In 1892 Pope was awarded a Doctorate of Medicine from the University of Edinburgh for his thesis, "Modern therapeutics of certain ocular affections" and fellowship of the Royal College of Surgeons of Edinburgh, subsequently returning to Australia. For a period of 17 years, from 1894 to 1911, Pope worked at Sydney Hospital, firstly as honorary ophthalmic assistant, and then as honorary ophthalmic surgeon, later being appointed to the honorary consulting staff after his resignation in May 1911.

==Later life==
Outside of his profession as a medical practitioner, Pope acted as the medical advisor to a number of Australian touring cricket teams up until the beginning of World War II. A 1934 article in The Daily News noted he had been "away with 12 Australian Test teams". Pope was in England at the same time the Australian team was touring in 1902, and acted as the team's medical advisor and "unofficial baggage handler". At various stages of the tour, a number of Australians were rendered unable to play due to an outbreak of influenza, and Pope was called upon to play in the match against Cambridge University, held at F. P. Fenner's Ground in June 1902. Pope batted at number nine in the batting order in the Australians' only innings, and made two not out in his first first-class match since 1891. Pope was also present on the unofficial 1932 tour of North America organised by Arthur Mailey – it was subsequently noted that his "usually voluminous luggage was 'restricted' to 36 bags". Pope was also involved in the establishment of the Manly Golf Club. He and his brother, Norman Pope, acquired land near Farrell's Paddock, Manly, with an eighteen-hole course being established in May 1908.
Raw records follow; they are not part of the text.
(** * glutwins/scp: the SCP sink-protocol encoder, the session manager and
      the retry loops of [scp.go] and [helper.go], embedded and verified.

    Go values are modelled as follows.  [int], [int64] and [time.Duration]
    are [Z] with the 64-bit wrap-around written out ([wrap64]); [os.FileMode]
    is an unsigned [Z]; Go strings are [string]; byte slices and the bytes
    that travel through readers, buffers and pipes are [list byte]; a Go
    [error] is [option error] with [None] for [nil].  Code that talks to the
    outside (ssh, the file system, gzip, sleeping) is a state-passing function
    over a [World] supplied by a [Platform]. *)

From Stdlib Require Import ZArith List String Ascii Bool Lia.
From Stdlib.Strings Require Import Byte.
Import ListNotations.
Local Open Scope string_scope.
Local Open Scope list_scope.
Local Open Scope Z_scope.

(** ** Machine integers *)

Definition wrap64 (z : Z) : Z := (z + 2 ^ 63) mod 2 ^ 64 - 2 ^ 63.
Definition int64_range (z : Z) : Prop := - 2 ^ 63 <= z < 2 ^ 63.

(** ** Errors *)

(** [io.EOF] and [io.ErrClosedPipe] are distinguished values compared by
    identity; [ErrTimes] is the error type of helper.go, whose [err] field may
    hold [nil]; every other error is identified by its message. *)
#[warnings="-register-all"] Inductive error : Type :=
| io_EOF
| io_ErrClosedPipe
| errorString (msg : string)
| ErrTimes (err : option error) (times : Z).

(** ** Package fmt: the two integer verbs the encoder uses *)

Module fmt.

Definition digit (d : Z) : ascii := ascii_of_N (48 + Z.to_N d).

(** [fmtInteger]: digits are produced least significant first and stored
    right to left in the buffer, [for u >= base { buf[i] = digit(u % base);
    u /= base }; buf[i] = digit(u)].  The buffer of the library holds 68
    bytes, enough for any 64-bit value; [fuel] is that bound. *)
Fixpoint fmt_loop (fuel : nat) (base u : Z) (buf : string) : string :=
  match fuel with
  | O => String (digit u) buf
  | S fuel' =>
      if base <=? u
      then fmt_loop fuel' base (u / base) (String (digit (u mod base)) buf)
      else String (digit u) buf
  end.

Definition fmt_unsigned (base u : Z) : string := fmt_loop 64 base u "".

(** [%d] on an [int64]. *)
Definition fmt_d (v : Z) : string :=
  if v <? 0 then String "-" (fmt_unsigned 10 (- v)) else fmt_unsigned 10 v.

(** [%#o] on an unsigned value: the octal digits, with a ["0"] put in front
    unless the first digit already is one. *)
Definition fmt_sharp_o (u : Z) : string :=
  match fmt_unsigned 8 u with
  | String "0" _ as s => s
  | s => String "0" s
  end.

(** Reading digit strings back, used to state what a rendered number
    denotes. *)
Definition digit_val (base : Z) (c : ascii) : option Z :=
  let n := Z.of_N (N_of_ascii c) in
  if (48 <=? n) && (n <? 48 + base) then Some (n - 48) else None.

Fixpoint parse_digits (base : Z) (s : string) (acc : Z) : option Z :=
  match s with
  | EmptyString => Some acc
  | String c s' =>
      match digit_val base c with
      | Some d => parse_digits base s' (acc * base + d)
      | None => None
      end
  end.

Definition parse_unsigned (base : Z) (s : string) : option Z :=
  match s with
  | EmptyString => None
  | _ => parse_digits base s 0
  end.

End fmt.

(** ** Package io: readers, pipes and [io.Copy] *)

Module io.

(** One call of [Read]: the bytes placed in the buffer and the error
    returned with them.  The contract of [io.Reader] allows a reader to
    return the last bytes together with [io.EOF]. *)
Definition read_result : Type := list byte * option error.
(** * The Ollama provider of prodigy-code

    A shallow embedding of
    [packages/core/src/providers/ollama/OllamaProvider.ts]: the provider
    object with its bearer-token cache, the tool-format resolution, the model
    listing with its fallback catalogue, and the streaming chat completion
    that turns the newline-delimited JSON body of [/api/chat] into the
    sequence of messages handed to the caller.

    Conventions of the embedding.
    - Values that come out of [JSON.parse] or [response.json()] are untyped at
      run time; they are modelled by [JsValue], with the JavaScript notions
      the provider relies on ([||], truthiness, property access, [+],
      template-literal conversion) written out.  Numbers are the
      integer-valued ones (token counts, seconds, milliseconds), plus [NaN];
      their sums and products are written in [Z], which is what the doubles
      of the code give on safe integers.
    - Text is a [string]; characters outside ASCII appear in their UTF-8
      encoding.  A response body is the sequence of byte arrays its reader
      delivers, read to its end or cut short by a read that rejects.
    - [JSON.parse], the conversion of strings to numbers, the [TextDecoder],
      the clock and the network are the run time's, not the provider's:
      they are variables of the section the provider lives in.
    - A method is a computation over the provider's fields and the outside
      world (clock, log of requests sent, console, messages yielded so far)
      that completes normally or throws. *)

From Stdlib Require Import ZArith List String Ascii Bool Lia QArith.
From Stdlib Require Import Strings.Byte.
From Stdlib Require Import DecimalString.
Import ListNotations.

#[local] Set Warnings "-register-all".
#[local] Open Scope string_scope.
#[local] Open Scope Z_scope.
#[local] Open Scope list_scope.

(** ** Strings *)

Module Str.

(** [needle] occurs in [hay] ([String.prototype.includes]). *)
Fixpoint includes (needle hay : string) : bool :=
  match hay with
  | EmptyString => prefix needle EmptyString
  | String _ rest => prefix needle hay || includes needle rest
  end.

(** [part] is a run of consecutive characters of [whole]. *)
Definition contains (part whole : string) : Prop :=
  exists before after, whole = (before ++ part ++ after)%string.

(** Decimal rendering of an integer, as a template literal renders it. *)
Definition of_Z (z : Z) : string := NilZero.string_of_int (Z.to_int z).

Definition nl : ascii := "010"%char.

(** [s.split('\n')]: the pieces between line feeds; never empty. *)
Fixpoint split_nl (s : string) : list string :=
  match s with
  | EmptyString => [EmptyString]
  | String c rest =>
      if Ascii.eqb c nl then EmptyString :: split_nl rest
      else match split_nl rest with
           | piece :: pieces => String c piece :: pieces
           | [] => [String c EmptyString]
           end
  end.

Definition is_ascii_space (c : ascii) : bool :=
  let n := nat_of_ascii c in
  ((9 <=? n) && (n <=? 13) || (n =? 32))%nat.

(** [s.trim() === '']: [s] consists of white space and line terminators
    only.  Besides the ASCII ones these are U+00A0, U+1680, U+2000..U+200A,
    U+2028, U+2029, U+202F, U+205F, U+3000 and U+FEFF, read here in UTF-8. *)
Fixpoint is_blank (s : string) : bool :=
  match s with
  | EmptyString => true
  | String c rest =>
      if is_ascii_space c then is_blank rest
      else
        match nat_of_ascii c, rest with
        | 194%nat, String d rest' =>
            (nat_of_ascii d =? 160)%nat && is_blank rest'
        | 225%nat, String d (String e rest') =>
            (nat_of_ascii d =? 154)%nat && (nat_of_ascii e =? 128)%nat
            && is_blank rest'
        | 226%nat, String d (String e rest') =>
            let d := nat_of_ascii d in
            let e := nat_of_ascii e in
            (((d =? 128) && ((128 <=? e) && (e <=? 138)
                             || (e =? 168) || (e =? 169) || (e =? 175)))
             || ((d =? 129) && (e =? 159)))%nat
            && is_blank rest'
        | 227%nat, String d (String e rest') =>
            (nat_of_ascii d =? 128)%nat && (nat_of_ascii e =? 128)%nat
            && is_blank rest'
        | 239%nat, String d (String e rest') =>
            (nat_of_ascii d =? 187)%nat && (nat_of_ascii e =? 191)%nat
            && is_blank rest'
        | _, _ => false
        end
  end.

(** No line feed occurs in [s]. *)
Fixpoint no_nl (s : string) : bool :=
  match s with
  | EmptyString => true
  | String c rest => negb (Ascii.eqb c nl) && no_nl rest
  end.

End Str.

(** ** JavaScript values *)

(** The numbers the provider meets: [Int z] is the double whose value is
    the integer [z], and [NaN]. *)
Inductive number : Type :=
| Int (z : Z)
| NaN.

Inductive JsValue : Type :=
| JUndefined
| JNull
| JBool (b : bool)
| JNum (n : number)
| JStr (s : string)
| JArr (items : list JsValue)
| JObj (fields : list (string * JsValue)).

(** What a computation can throw. *)
Inductive Exn : Type :=
| Error (message : string)
| TypeError
| SyntaxError
| NetworkError (cause : string).

Module Js.

Definition truthy (v : JsValue) : bool :=
  match v with
  | JUndefined | JNull => false
  | JBool b => b
  | JNum (Int z) => negb (z =? 0)
  | JNum NaN => false
  | JStr s => negb (String.eqb s "")
  | JArr _ | JObj _ => true
  end.

(** [a || b] *)
Definition or (a b : JsValue) : JsValue := if truthy a then a else b.

Fixpoint assoc {A : Type} (key : string) (fields : list (string * A))
  : option A :=
  match fields with
  | [] => None
  | (k, v) :: rest => if String.eqb k key then Some v else assoc key rest
  end.

(** [v.key] for the property names the provider reads ([done], [message],
    [content], [tool_calls], [prompt_eval_count], [eval_count], [models],
    [name], [access_token], [token], [expires_in]): none of them is
    inherited, so the read finds an own property of an object or nothing;
    reading a property of [null] or [undefined] throws. *)
Definition field (key : string) (fields : list (string * JsValue)) : JsValue :=
  match assoc key fields with
  | Some x => x
  | None => JUndefined
  end.

Definition get (key : string) (v : JsValue) : Exn + JsValue :=
  match v with
  | JUndefined | JNull => inl TypeError
  | JObj fields => inr (field key fields)
  | _ => inr JUndefined
  end.

Definition number_to_string (n : number) : string :=
  match n with
  | Int z => Str.of_Z z
  | NaN => "NaN"
  end.

(** [String(v)], as a template literal or a property key converts: arrays
    join their elements with commas, a plain object is [[object Object]]
    unless a data property shadows [toString], in which case the conversion
    throws. *)
Fixpoint to_string (v : JsValue) : Exn + string :=
  match v with
  | JUndefined => inr "undefined"
  | JNull => inr "null"
  | JBool true => inr "true"
  | JBool false => inr "false"
  | JNum n => inr (number_to_string n)
  | JStr s => inr s
  | JArr items =>
      (fix join (l : list JsValue) : Exn + string :=
         match l with
         | [] => inr ""
         | x :: rest =>
             let piece :=
               match x with
               | JUndefined | JNull => inr ""
               | _ => to_string x
               end in
             match piece with
             | inl e => inl e
             | inr p =>
                 match rest with
                 | [] => inr p
                 | _ :: _ =>
                     match join rest with
                     | inl e => inl e
                     | inr q => inr (p ++ "," ++ q)%string
                     end
                 end
             end
         end) items
  | JObj fields =>
      match assoc "toString" fields with
      | Some _ => inl TypeError
      | None => inr "[object Object]"
      end
  end.

(** [ToPrimitive]: objects and arrays become their string. *)
Definition to_primitive (v : JsValue) : Exn + JsValue :=
  match v with
  | JArr _ | JObj _ =>
      match to_string v with
      | inl e => inl e
      | inr s => inr (JStr s)
      end
  | _ => inr v
  end.

Section Numbers.

(** [Number(s)] for a string [s]. *)
Variable StringToNumber : string -> number.

Definition to_number (v : JsValue) : Exn + number :=
  match to_primitive v with
  | inl e => inl e
  | inr JUndefined => inr NaN
  | inr JNull => inr (Int 0)
  | inr (JBool true) => inr (Int 1)
  | inr (JBool false) => inr (Int 0)
  | inr (JNum n) => inr n
  | inr (JStr s) => inr (StringToNumber s)
  | inr _ => inr NaN
  end.

End Numbers.

(** [Number.isSafeInteger]: the integers a double holds exactly, each
    neighbour included.  The sums and products below are those of the
    doubles whenever the operands and the result are safe integers; the
    theorems about numbers are stated within that range. *)
Definition safe_integer (z : Z) : Prop :=
  - 9007199254740991 <= z <= 9007199254740991.

Definition num_add (a b : number) : number :=
  match a, b with
  | Int x, Int y => Int (x + y)
  | _, _ => NaN
  end.

Definition num_mul (a b : number) : number :=
  match a, b with
  | Int x, Int y => Int (x * y)
  | _, _ => NaN
  end.

(** The numeric reading of a primitive that is not a string. *)
Definition prim_to_number (v : JsValue) : number :=
  match v with
  | JNull => Int 0
  | JBool true => Int 1
  | JBool false => Int 0
  | JNum n => n
  | _ => NaN
  end.

(** [a + b]: concatenation as soon as one side is a string after
    [ToPrimitive], addition of numbers otherwise. *)
Definition add (a b : JsValue) : Exn + JsValue :=
  match to_primitive a with
  | inl e => inl e
  | inr pa =>
      match to_primitive b with
      | inl e => inl e
      | inr pb =>
          match pa, pb with
          | JStr _, _ | _, JStr _ =>
              match to_string pa, to_string pb with
              | inr sa, inr sb => inr (JStr (sa ++ sb)%string)
              | inl e, _ | _, inl e => inl e
              end
          | _, _ => inr (JNum (num_add (prim_to_number pa) (prim_to_number pb)))
          end
      end
  end.

End Js.

(** ** Data of the provider *)

(** [ToolFormat] is a union of string literals; at run time a string. *)
Definition ToolFormat : Type := string.

(** The part of [IProviderConfig] the provider reads. *)
Record IProviderConfig : Type := {
  providerToolFormatOverrides : option (list (string * ToolFormat))
}.

Record Usage : Type := {
  prompt_tokens : JsValue;
  completion_tokens : JsValue;
  total_tokens : JsValue
}.

Record IMessage : Type := {
  role : string;
  content : JsValue;
  tool_calls : JsValue;
  usage : option Usage
}.

Record ITool : Type := {
  tool_name : string;
  tool_description : option string;
  tool_parameters : JsValue
}.

(** [contextWindows[modelName] || 4096] is a number, or a member every
    object inherits when the name happens to be one of those. *)
Inductive ContextWindow : Type :=
| Tokens (n : Z)
| Inherited (member : string).

Record IModel : Type := {
  id : JsValue;
  name : JsValue;
  provider : string;
  supportedToolFormats : list ToolFormat;
  contextWindow : ContextWindow;
  maxOutputTokens : Z
}.

Record ChatOptions : Type := {
  temperature : Q;
  top_p : Q;
  num_predict : Z
}.

Record OllamaChatRequest : Type := {
  model : string;
  messages : list (string * JsValue);
  stream : bool;
  options : ChatOptions;
  tools : option (list ITool);
  tool_choice : option string
}.

Record Request : Type := {
  url : string;
  method : option string;
  headers : list (string * string);
  body : option OllamaChatRequest
}.

Definition Uint8Array : Type := list byte.

(** A response of [fetch]; [chunks] is what the reader of [response.body]
    delivers read after read, [None] when the response has no body.
    Whether the body then ends or fails is said by the [FetchResult] the
    response comes in. *)
Record Response : Type := {
  status : Z;
  statusText : string;
  chunks : option (list Uint8Array)
}.

(** How [fetch] settles: it rejects; or it resolves with a response whose
    body, if it has one, delivers its reads and ends; or it resolves with a
    response whose body delivers some reads and then fails, the read after
    them rejecting (the connection is lost while the body streams). *)
Inductive FetchResult : Type :=
| Rejected (e : Exn)
| Resolved (r : Response)
| Interrupted (code : Z) (reason : string) (delivered : list Uint8Array)
    (e : Exn).

(** The response of an interrupted body. *)
Definition cut_response (code : Z) (reason : string)
  (delivered : list Uint8Array) : Response :=
  {| status := code; statusText := reason; chunks := Some delivered |}.

Module Resp.

(** [response.ok] *)
Definition ok (r : Response) : bool :=
  (200 <=? status r) && (status r <=? 299).

End Resp.

Inductive ConsoleEntry : Type :=
| console_warn (label : string) (line : option string) (e : Exn)
| console_error (label : string) (e : Exn).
In July 1945, Pope presented a collection of "oils, water colours, prints, and rare books" to the City of Newcastle to serve as the "nucleus of an art gallery and library" for Newcastle. For his donation, he was awarded the medal of the Society of Artists by the society's president, Sydney Ure Smith. Pope was also a keen amateur ornithologist, and had acquired a "large collection of specimens from around the world" – his donation to the City of Newcastle had included original editions of works by Mathews and Gould, two early Australian ornithologists. Pope's collection of 137 paintings was held in storage for twelve years until 1957, when the Newcastle City Art Gallery opened. Pope died at his home in Manly on 27 July 1952, and was cremated.